ACTION ITEM = Your answer must be an exact copy of the data below.

Entries taken from a collection:
Lemma wanting_in_range roles budget e :
  roles_ok roles budget → e ∈ wanting roles → in_range (budget - sumZ Floor roles) e.
Proof.
  intros (Hn & Hr & Hb & Hs) (r & -> & [_ Hin]%list_elem_of_filter)%list_elem_of_fmap.
  destruct (Hr r Hin) as [H1 H2]. unfold in_range. simpl.
  assert (Floor r ≤ sumZ Floor roles).
  { apply elem_of_Permutation in Hin as [k Hk]. assert (∀ x, x ∈ k → 0 ≤ Floor x) by (intros x Hx; apply Hr; rewrite Hk; by right).
    rewrite Hk, sumZ_cons. pose proof (sumZ_nonneg Floor k ltac:(done)). lia. }
  lia.
Qed.

(** ** What the reference gives *)
Definition held_in (es : list shareEntry) : Z := sumZ se_held es.

(** An entry further along: the same role, whole replicas more, within the ceiling. *)
Definition further (e e' : shareEntry) : Prop :=
  se_role e' = se_role e ∧ se_held e ≤ se_held e' ∧ (replica (se_role e) | se_held e' - se_held e) ∧
  (se_held e' = se_held e ∨ Ceiling (se_role e) ≤ 0 ∨ se_held e' ≤ Ceiling (se_role e)).

Lemma further_refl e : further e e.
Proof. split_and!; [done|lia| |by left]. rewrite Z.sub_diag. apply Z.divide_0_r. Qed.

Lemma further_trans a b c : further a b → further b c → further a c.
Proof.
  intros (E1 & L1 & D1 & C1) (E2 & L2 & D2 & C2). rewrite E1 in *. split_and!; [done|lia| |].
  - replace (se_held c - se_held a) with ((se_held b - se_held a) + (se_held c - se_held b)) by lia. by apply Z.divide_add_r.
  - destruct C2 as [->|[?|?]]; auto.
Qed.

Lemma further_grown avail e : candidate avail e = true → further e (grown e).
Proof.
  unfold candidate. rewrite andb_true_iff, orb_true_iff, !Z.leb_le. intros [_ Hc]. assert (1 ≤ replica (se_role e)) by (unfold replica; lia).
  split_and!; simpl; [done|lia| |by right]. replace (_ + _ - _) with (replica (se_role e)) by lia. apply Z.divide_refl.
Qed.

Lemma grow_in_further avail e es :
  NoDup (keys es) → e ∈ es → candidate avail e = true → Forall2 further es (grow_in e es).
Proof.
  intros Hn He Hc. apply Forall2_fmap_r, Forall2_same_length_lookup. split; [done|]. intros i a b Ha Hb.
  assert (a = b) as <- by congruence.
  change (further a (if String.eqb (key a) (key e) then grown e else a)). destruct (String.eqb_spec (key a) (key e)) as [E|]; [|apply further_refl].
  rewrite (key_inj es a e) by (done || by eapply list_elem_of_lookup_2). by apply (further_grown avail).
Qed.

Lemma grow_in_held e es :
  NoDup (keys es) → e ∈ es → held_in (grow_in e es) = held_in es + replica (se_role e).
Proof.
  intros Hn [rest Hp]%elem_of_Permutation. unfold held_in. rewrite (grow_in_perm e es rest Hn Hp), Hp, !sumZ_cons. simpl. lia.
Qed.

(** The entries at the end: further along, none a candidate, and what they took is
    what is no longer left.  The map holds them, and nothing else has changed. *)
Lemma reference_result fuel es avail out :
  NoDup (keys es) → (Z.to_nat avail <= fuel)%nat → (∀ e, e ∈ es → out !! key e = Some (se_held e)) →
  ∃ es' rest res, reference_loop fuel es avail out = Some res ∧ Forall2 further es es' ∧
    (∀ e, e ∈ es' → candidate rest e = false ∧ res !! key e = Some (se_held e)) ∧
    (∀ k, k ∉ keys es → res !! k = out !! k) ∧ held_in es' + rest = held_in es + avail ∧ Z.min avail 0 ≤ rest.
Proof.
  revert es avail out. induction fuel as [|fuel IH]; intros es avail out Hn Hf Ho.
  { assert (Hc : ∀ e, e ∈ es → candidate avail e = false).
    { intros e _. unfold candidate. apply andb_false_iff. left. apply Z.leb_gt. unfold replica. lia. }
    exists es, avail, out. split_and!; [by apply reference_stuck| | |done|lia|lia].
    - apply Forall_Forall2_diag, Forall_forall. intros e _. apply further_refl.
    - intros e He. auto. }
  destruct (filter (λ e, candidate avail e = true) es) as [|c cs] eqn:E.
  { exists es, avail, out. cbn [reference_loop]. rewrite E. split_and!; [done| | |done|lia|lia].
    - apply Forall_Forall2_diag, Forall_forall. intros e _. apply further_refl.
    - intros e He. split; [|by apply Ho]. destruct (candidate avail e) eqn:Ec; [|done].
      assert (Hin : e ∈ filter (λ e, candidate avail e = true) es) by (by apply list_elem_of_filter).
      rewrite E in Hin. by apply elem_of_nil in Hin. }
  set (e := lowest c cs). destruct (lowest_spec c cs) as [Hin _]. fold e in Hin.
  assert (He : e ∈ filter (λ e, candidate avail e = true) es) by (rewrite E; destruct Hin as [->|?]; [left|by right]).
  apply list_elem_of_filter in He as [Hc He].
  assert (Hg : 1 ≤ replica (se_role e) ≤ avail).
  { unfold candidate in Hc. apply andb_true_iff in Hc as [?%Z.leb_le _]. unfold replica in *. lia. }
  cbn [reference_loop]. rewrite E. fold e.
  destruct (IH (grow_in e es) (avail - replica (se_role e)) (<[key e := se_held (grown e)]> out))
    as (es' & rest & res & E1 & E2 & E3 & E4 & E5 & E6).
  - by rewrite grow_in_keys.
  - lia.
  - intros x (y & -> & Hy)%list_elem_of_fmap. destruct (String.eqb_spec (key y) (key e)) as [Ek|Ek].
    + apply lookup_insert_eq.
    + rewrite lookup_insert_ne by done. by apply Ho.
  - exists es', rest, res. split_and!; [done| |done| | |lia].
    + eapply Forall2_trans; [|by apply (grow_in_further avail)|exact E2]. intros a b d. apply further_trans.
    + intros k Hk. rewrite E4 by (by rewrite grow_in_keys). rewrite lookup_insert_ne; [done|]. intros <-.
      apply Hk. apply list_elem_of_fmap. eauto.
    + rewrite (grow_in_held e es Hn He) in E5. lia.
Qed.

RESPONSE TO THIS TASK =
Lemma wanting_in_range roles budget e :
  roles_ok roles budget → e ∈ wanting roles → in_range (budget - sumZ Floor roles) e.
Proof.
  intros (Hn & Hr & Hb & Hs) (r & -> & [_ Hin]%list_elem_of_filter)%list_elem_of_fmap.
  destruct (Hr r Hin) as [H1 H2]. unfold in_range. simpl.
  assert (Floor r ≤ sumZ Floor roles).
  { apply elem_of_Permutation in Hin as [k Hk]. assert (∀ x, x ∈ k → 0 ≤ Floor x) by (intros x Hx; apply Hr; rewrite Hk; by right).
    rewrite Hk, sumZ_cons. pose proof (sumZ_nonneg Floor k ltac:(done)). lia. }
  lia.
Qed.

(** ** What the reference gives *)
Definition held_in (es : list shareEntry) : Z := sumZ se_held es.

(** An entry further along: the same role, whole replicas more, within the ceiling. *)
Definition further (e e' : shareEntry) : Prop :=
  se_role e' = se_role e ∧ se_held e ≤ se_held e' ∧ (replica (se_role e) | se_held e' - se_held e) ∧
  (se_held e' = se_held e ∨ Ceiling (se_role e) ≤ 0 ∨ se_held e' ≤ Ceiling (se_role e)).

Lemma further_refl e : further e e.
Proof. split_and!; [done|lia| |by left]. rewrite Z.sub_diag. apply Z.divide_0_r. Qed.

Lemma further_trans a b c : further a b → further b c → further a c.
Proof.
  intros (E1 & L1 & D1 & C1) (E2 & L2 & D2 & C2). rewrite E1 in *. split_and!; [done|lia| |].
  - replace (se_held c - se_held a) with ((se_held b - se_held a) + (se_held c - se_held b)) by lia. by apply Z.divide_add_r.
  - destruct C2 as [->|[?|?]]; auto.
Qed.

Lemma further_grown avail e : candidate avail e = true → further e (grown e).
Proof.
  unfold candidate. rewrite andb_true_iff, orb_true_iff, !Z.leb_le. intros [_ Hc]. assert (1 ≤ replica (se_role e)) by (unfold replica; lia).
  split_and!; simpl; [done|lia| |by right]. replace (_ + _ - _) with (replica (se_role e)) by lia. apply Z.divide_refl.
Qed.

Lemma grow_in_further avail e es :
  NoDup (keys es) → e ∈ es → candidate avail e = true → Forall2 further es (grow_in e es).
Proof.
  intros Hn He Hc. apply Forall2_fmap_r, Forall2_same_length_lookup. split; [done|]. intros i a b Ha Hb.
  assert (a = b) as <- by congruence.
  change (further a (if String.eqb (key a) (key e) then grown e else a)). destruct (String.eqb_spec (key a) (key e)) as [E|]; [|apply further_refl].
  rewrite (key_inj es a e) by (done || by eapply list_elem_of_lookup_2). by apply (further_grown avail).
Qed.

Lemma grow_in_held e es :
  NoDup (keys es) → e ∈ es → held_in (grow_in e es) = held_in es + replica (se_role e).
Proof.
  intros Hn [rest Hp]%elem_of_Permutation. unfold held_in. rewrite (grow_in_perm e es rest Hn Hp), Hp, !sumZ_cons. simpl. lia.
Qed.

(** The entries at the end: further along, none a candidate, and what they took is
    what is no longer left.  The map holds them, and nothing else has changed. *)
Lemma reference_result fuel es avail out :
  NoDup (keys es) → (Z.to_nat avail <= fuel)%nat → (∀ e, e ∈ es → out !! key e = Some (se_held e)) →
  ∃ es' rest res, reference_loop fuel es avail out = Some res ∧ Forall2 further es es' ∧
    (∀ e, e ∈ es' → candidate rest e = false ∧ res !! key e = Some (se_held e)) ∧
    (∀ k, k ∉ keys es → res !! k = out !! k) ∧ held_in es' + rest = held_in es + avail ∧ Z.min avail 0 ≤ rest.
Proof.
  revert es avail out. induction fuel as [|fuel IH]; intros es avail out Hn Hf Ho.
  { assert (Hc : ∀ e, e ∈ es → candidate avail e = false).
    { intros e _. unfold candidate. apply andb_false_iff. left. apply Z.leb_gt. unfold replica. lia. }
    exists es, avail, out. split_and!; [by apply reference_stuck| | |done|lia|lia].
    - apply Forall_Forall2_diag, Forall_forall. intros e _. apply further_refl.
    - intros e He. auto. }
  destruct (filter (λ e, candidate avail e = true) es) as [|c cs] eqn:E.
  { exists es, avail, out. cbn [reference_loop]. rewrite E. split_and!; [done| | |done|lia|lia].
    - apply Forall_Forall2_diag, Forall_forall. intros e _. apply further_refl.
    - intros e He. split; [|by apply Ho]. destruct (candidate avail e) eqn:Ec; [|done].
      assert (Hin : e ∈ filter (λ e, candidate avail e = true) es) by (by apply list_elem_of_filter).
      rewrite E in Hin. by apply elem_of_nil in Hin. }
  set (e := lowest c cs). destruct (lowest_spec c cs) as [Hin _]. fold e in Hin.
  assert (He : e ∈ filter (λ e, candidate avail e = true) es) by (rewrite E; destruct Hin as [->|?]; [left|by right]).
  apply list_elem_of_filter in He as [Hc He].
  assert (Hg : 1 ≤ replica (se_role e) ≤ avail).
  { unfold candidate in Hc. apply andb_true_iff in Hc as [?%Z.leb_le _]. unfold replica in *. lia. }
  cbn [reference_loop]. rewrite E. fold e.
  destruct (IH (grow_in e es) (avail - replica (se_role e)) (<[key e := se_held (grown e)]> out))
    as (es' & rest & res & E1 & E2 & E3 & E4 & E5 & E6).
  - by rewrite grow_in_keys.
  - lia.
  - intros x (y & -> & Hy)%list_elem_of_fmap. destruct (String.eqb_spec (key y) (key e)) as [Ek|Ek].
    + apply lookup_insert_eq.
    + rewrite lookup_insert_ne by done. by apply Ho.
  - exists es', rest, res. split_and!; [done| |done| | |lia].
    + eapply Forall2_trans; [|by apply (grow_in_further avail)|exact E2]. intros a b d. apply further_trans.
    + intros k Hk. rewrite E4 by (by rewrite grow_in_keys). rewrite lookup_insert_ne; [done|]. intros <-.
      apply Hk. apply list_elem_of_fmap. eauto.
    + rewrite (grow_in_held e es Hn He) in E5. lia.
Qed.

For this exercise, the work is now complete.